Les projets d’Emmanuel Macron pour une réforme de la zone euro vont dans le sens du « gouvernement économique européen » dont rêve l’élite française depuis la conception de l’euro, malgré le rejet catégorique de l’Allemagne qui se focalise pour sa part sur le respect de simples règles budgétaires, par la contrainte. Cependant, même sur ce seul plan économique, les projets du Président français font l’impasse sur la question de la coordination macroéconomique qui est en réalité encore plus importante que celle du dispositif institutionnel. Si l’on a à l’esprit l’absence complète de coordination macroéconomique, l’Allemagne étant engagée dans une longue phase de désinvestissement visant à la maximisation de l’excédent budgétaire, on comprend que l’idée, encore bien plus ambitieuse, d’une sorte de fédéralisation de la zone est parfaitement exclue en Allemagne. Et c’était déjà le cas dans le cadre de la coalition sortante entre la CDU/CSU et le SPD. Le SPD et la myriade d’experts proche du parti assuraient le service après-vente fédéraliste de la politique de Mme Merkel, mais n’orientaient pas concrètement celle-ci dans ce sens.

Les élections allemandes de cet automne, avec l’entrée dans la coalition du FDP et l’arrivée massive de l’AfD au Bundestag aggravent cette réalité et la révèlent aux yeux du monde. L’élection d’Emmanuel Macron a, pendant quelques semaines, nourri l’idée d’une convergence de vues entre les dirigeants français et allemands, mais il n’y avait quasiment aucune réalité derrière ces affirmations, bien qu’elles semblaient faire consensus non seulement en Europe mais un peu partout dans le monde, de façon assez étonnante.

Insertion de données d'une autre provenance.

(** * upload_to_dropbox.py: merging member files into a master tar archive
      kept in Dropbox, and the chunked upload that ships it.

    The development embeds the functions of [src/upload_to_dropbox.py] as
    computations over an explicit world (local files and the log of remote
    calls), and proves the properties the specification states about them.

    What the embedding leaves out or fixes:
    - [print] and the progress bar have no effect on files, calls or exit
      status and are dropped;
    - a path names a file by its spelling: two paths are the same file only
      when they are the same string, and any path can be opened for writing.
      This is how the file system behaves on absolute, normalised paths to
      files ([normal_path]); a remote path whose base name is no file name
      ([file_name]) gives a download path that cannot be opened;
    - a tar container is a list of regular files by name, and extraction
      writes each under its name: this is what [tarfile] does on flat
      archives ([flat_archive]), whose names have no directory part;
    - strings are byte strings and white space is ASCII white space, which
      is what [str.strip] removes from ASCII input ([str_isascii]);
    - the remote store is an arbitrary client: every method may return or
      raise, depending on the calls made so far;
    - the bytes handed to the store are recorded as slices of the local file
      (position and length), not copied. *)

From Stdlib Require Import Ascii String Strings.Byte ZArith Lia.
From stdpp Require Import base gmap strings list.
From Equations Require Import Equations.

Open Scope Z_scope.

#[local] Set Warnings "-register-all".

(** ** Strings: the [str] methods and [os.path] functions the script uses.
    Strings are byte strings; only ASCII white space is recognised, so
    [str_strip] is [str.strip] on ASCII strings. *)

(** [str.isspace] on one character: tab, newline, vertical tab, form feed,
    carriage return, the four separators 0x1c-0x1f and the space. *)
Definition isspace (c : ascii) : bool :=
  let n := nat_of_ascii c in
  ((9 <=? n) && (n <=? 13) || (28 <=? n) && (n <=? 32))%nat.

Fixpoint str_lstrip (s : string) : string :=
  match s with
  | EmptyString => EmptyString
  | String c r => if isspace c then str_lstrip r else s
  end.

Fixpoint str_rstrip (s : string) : string :=
  match s with
  | EmptyString => EmptyString
  | String c r =>
      match str_rstrip r with
      | EmptyString => if isspace c then EmptyString else String c EmptyString
      | r' => String c r'
      end
  end.

(** [s.strip()] *)
Definition str_strip (s : string) : string := str_rstrip (str_lstrip s).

Ce que l’on a appelé « couple franco-allemand » dans l’après-guerre n’existe plus depuis le début des années 1990. D’un côté la réunification allemande et l’intégration économique de l’Europe centrale ont changé en profondeur la place et le poids de l’Allemagne en Europe. De l’autre, les dirigeants français se sont empressés de se débarrasser de leurs prérogatives économiques, vues comme écrasantes, en imposant l’idée de l’euro aux Allemands, en échange d’un soutien à la réunification. Il n’y a jamais eu de couple franco-allemand parfait, symbiotique. Mais les mandats de Gerhard Schröder, bien qu’officiellement pro-européen et social-démocrate, ont changé en profondeur le rapport de l’Allemagne à la France et à l’Europe, quand simultanément la France parachevait son grand rêve bureaucratique d’abandon de ses responsabilités économiques.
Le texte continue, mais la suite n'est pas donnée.